Physical characteristics
- Source: Great Dividing Range
- 2nd source: Pandanus Creek
- • location: near Bend
- • elevation: 205 m (673 ft)
- Mouth: confluence with the Archer River
- • location: Oyala Thumotang National Park
- • coordinates: 13°36′21″S 142°09′30″E﻿ / ﻿13.60583°S 142.15833°E
- • elevation: 35 m (115 ft)
- Length: 217 km (135 mi)
- Basin size: 3,207 km^{2} (1,238 sq mi)

Basin features
- National park: Mungkan Kandju National Park

= Coen River =

The Coen River is a river in the Cape York Peninsula in Queensland, Australia.
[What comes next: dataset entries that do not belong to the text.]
Lemma write_loop_prefix p out sc :
  ∃ k, written (write_loop p out sc).1 = out ++ take k p.
Proof.
  revert p out. induction sc as [|[n e] sc IH]; intros p out; destruct p as [|x p]; simpl.
  1,3: exists O; simpl; by rewrite app_nil_r.
  - exists (length (x :: p)). by rewrite take_ge by lia.
  - destruct e; [by eexists|]. destruct (Nat.eqb_spec (Nat.min n (S (length p))) 0) as [E|E].
    + exists O. simpl. by rewrite app_nil_r.
    + set (k := Nat.min n (S (length p))) in *.
      destruct (IH (drop k (x :: p)) (out ++ take k (x :: p))) as [j Hj].
      exists (k + j)%nat. rewrite Hj, <-app_assoc. f_equal.
      rewrite <-(take_drop k (x :: p)) at 3.
      rewrite take_app_ge by (rewrite length_take; lia).
      f_equal. rewrite length_take. f_equal. simpl. lia.
Qed.

Lemma WriteBytes_written b w w' :
  WriteBytes b w = (w', Ok tt) → blen b <= MaxUint32 ∧ written w' = written w ++ chunk b.
Proof.
  unfold WriteBytes. pose proof (blen_nonneg b).
  destruct (Z.ltb_spec MaxUint32 (blen b)); [done|].
  unfold WriteU32, mbind, ST_bind, writeFull. rewrite u32_id by (unfold is_u32; lia).
  destruct (write_loop (PutUint32 _) _ _) as [w1 [[]|]] eqn:E1; [|done].
  intros E2. apply write_loop_ok in E1, E2. rewrite E2, E1. unfold chunk.
  by rewrite <-app_assoc.
Qed.
End streams.

(** A byte string written with [WriteBytes], through any sequence of short
    writes, is read back by [ReadBytes] however the connection splits the
    stream, and exactly its bytes are consumed. *)
Theorem stream_roundtrip (b : bytes) (max : Z) (w w' : Rw.writer) (r : Rw.reader) (rest : bytes)
  (Hw : Rw.WriteBytes b w = (w', Ok tt))
  (Hmax : max = 0 ∨ is_u32 max ∧ blen b <= max)
  (Hr : stream r = drop (length (Rw.written w)) (Rw.written w') ++ rest) :
  (Rw.ReadBytes max r).2 = Ok b ∧ stream (Rw.ReadBytes max r).1 = rest.
Proof.
  apply WriteBytes_written in Hw as [Hb Hw]. rewrite Hw, drop_app_length in Hr.
  destruct (ReadBytes_chunk max b rest r Hb Hmax Hr) as (? & ? & _). done.
Qed.

Lemma stream_roundtrip_witness :
  (Rw.ReadBytes 8 (Rw.Reader [[x00]; [x00; x00]; [x02; x61]; [x62; x63]] io_EOF)).2 = Ok [x61; x62] ∧
  stream (Rw.ReadBytes 8 (Rw.Reader [[x00]; [x00; x00]; [x02; x61]; [x62; x63]] io_EOF)).1 = [x63].
Proof.
  apply (stream_roundtrip [x61; x62] 8 (Rw.Writer [] [(3%nat, None); (1%nat, None); (1%nat, None)])
           (Rw.Writer [x00; x00; x00; x02; x61; x62] []));
    [vm_compute; reflexivity | right; unfold is_u32, MaxUint32, blen; simpl; lia | reflexivity].
Defined.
The headwaters of the river rise at the confluence of Pandanus Creek and an unnamed creek near Bend along the Peninsula Developmental Road in the Great Dividing Range. The river flows in an easterly direction crossing the Peninsula Developmental Road at Coen then veering north east through mostly uninhabited country including Mungkan Kandju National Park then heading east and eventually discharging into the Archer River. The Coen River is a tributary of the Archer River and was for a time known as the South Coen River.

The catchment area of the river occupies an 3207 km2 of which an area of 29 km2 is composed of riverine wetlands.

The present (1996) Pennefather River (renamed 1894) was originally called the Coen River by Jan Carstenszoon in honour of Jan Pieterszoon Coen, Governor-General of the Dutch East Indies. The present Archer River was probably confused by Matthew Flinders with Carstenszoon's Coen River.